Background on chlorination

by Kim N. Irvine, Gary W. Pettibone, Salmatou Bako, Jim Caruso, Roseanne Frandina, Gary Aures, Jane Ork, and Dan Bentivogli

Chlorination is a common method of disinfecting effluent from municipal wastewater treatment plants. The French and English used chlorine as a general disinfectant beginning in the early 1800s, and the first recorded chlorination of sewage on a large scale was conducted in 1854 when the Royal Sewage Commission added chloride of lime to sewers in London. Chlorination at a wastewater treatment plant (WWTP) scale was first done in Hamburg, Germany in 1893. This was soon followed at a plant in Brewster, New York in 1894.
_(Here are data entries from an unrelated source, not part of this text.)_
(** Of 200 ZBX for a hundred blocks, 180 should reach the committee; 0.007 do. *)
Lemma committee_share_wraps_witness :
  interval_escrow_mint 100 0 = 200 * 10 ^ 18 ∧
  vs_owed (distribute_block_reward 100 (adr 1) 0 vs0) ≤ 20 * 10 ^ 18 + 7 * 10 ^ 15.
Proof.
  split; [vm_compute; reflexivity|].
  eapply Z.le_trans; [refine (committee_share_wraps 100 (adr 1) 0 vs0 (proj1 vs0_wf) _ _ _ _);
    [lia|vm_compute; reflexivity|vm_compute; reflexivity|]|].
  - intros a v Ha. unfold vs_get, vs0. cbn [validators]. rewrite !lookup_insert_Some, lookup_singleton_Some. intros Hv.
    entries; cbn; vm_compute; discriminate.
  - vm_compute. discriminate.
Defined.

Definition pooled : Validator := mkValidator (adr 1) [] 1000000 4000000 0 Active 0 0 1200 4000000 0.

Lemma pooled_wf : wf_validator pooled.
Proof. split; cbn; (done || unfold U128; lia). Qed.

Lemma claims_share_pool_witness :
  (claims [3000000; 1000000] pooled).1 = [900; 300] ∧ sumZ id (claims [3000000; 1000000] pooled).1 = delegator_reward_pool pooled.
Proof.
  split; [vm_compute; reflexivity|].
  pose proof (claims_share_pool [3000000; 1000000] pooled pooled_wf
    ltac:(repeat constructor; cbn; unfold U128_MAX; lia) ltac:(done) ltac:(reflexivity)) as H.
  destruct (claims _ _) as [xs v']. apply H.
Defined.

(** The delegator with a quarter of the stake takes everything. *)
Lemma claimant_takes_pool_witness :
  sumZ id (claims (replicate 4 1000000) pooled).1 = 1200.
Proof.
  apply (claimant_takes_pool 4 1000000 pooled pooled_wf); [lia|cbn; unfold U128_MAX; lia|cbn; lia|lia].
Defined.

End Samples.

End Validators.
The Buffalo Sewer Authority treats wastewater for the city of Buffalo at the Bird Island WWTP. This plant was constructed in response to complaints from downstream communities that Niagara River and Lake Ontario waters were being contaminated by the city's untreated sewage discharges. These complaints were first recorded in 1892, and by 1935 the New York State Health Department, under the direction of State Health Commissioner Thomas Parran, required the city to treat its sewage discharge. When the Bird Island primary WWTP began operation in 1938, it had the largest chlorination system in the world. A year after the plant went on-line, bacteria levels in the Niagara River were reduced by 97%.

While the ability of chlorine to kill pathogenic micro-organisms is not disputed, the mechanisms that explain the disinfecting action are not fully understood. The strong oxidation capability of chlorine may be one factor important in disinfection. Industry also uses this characteristic whereby hydrocarbons react with chlorine to produce stable persistent low-energy chlorinated organic compounds that include polyvinyl chloride (PVC), PCBs, CFCs, and certain pesticides.

Some chlorinated organic compounds raise environmental concerns:.

Against this background, there has been a demand from some environmental groups that the use of chlorine and chlorine-containing compounds be stopped. These demands have been given weight by the International Joint Commission (IJC) in the Sixth and Seventh Biennial Reports on Great Lakes Water Quality which recommended that U.S. and Canadian Governments:

 . . . consult with industry and other interests to develop timetables to sunset the use of chlorine and chlorine-containing compounds as industrial feedstocks, and examine the means of reducing and eliminating other uses, recognizing that socio-economic considerations must be taken into account in developing the strategies and timetables.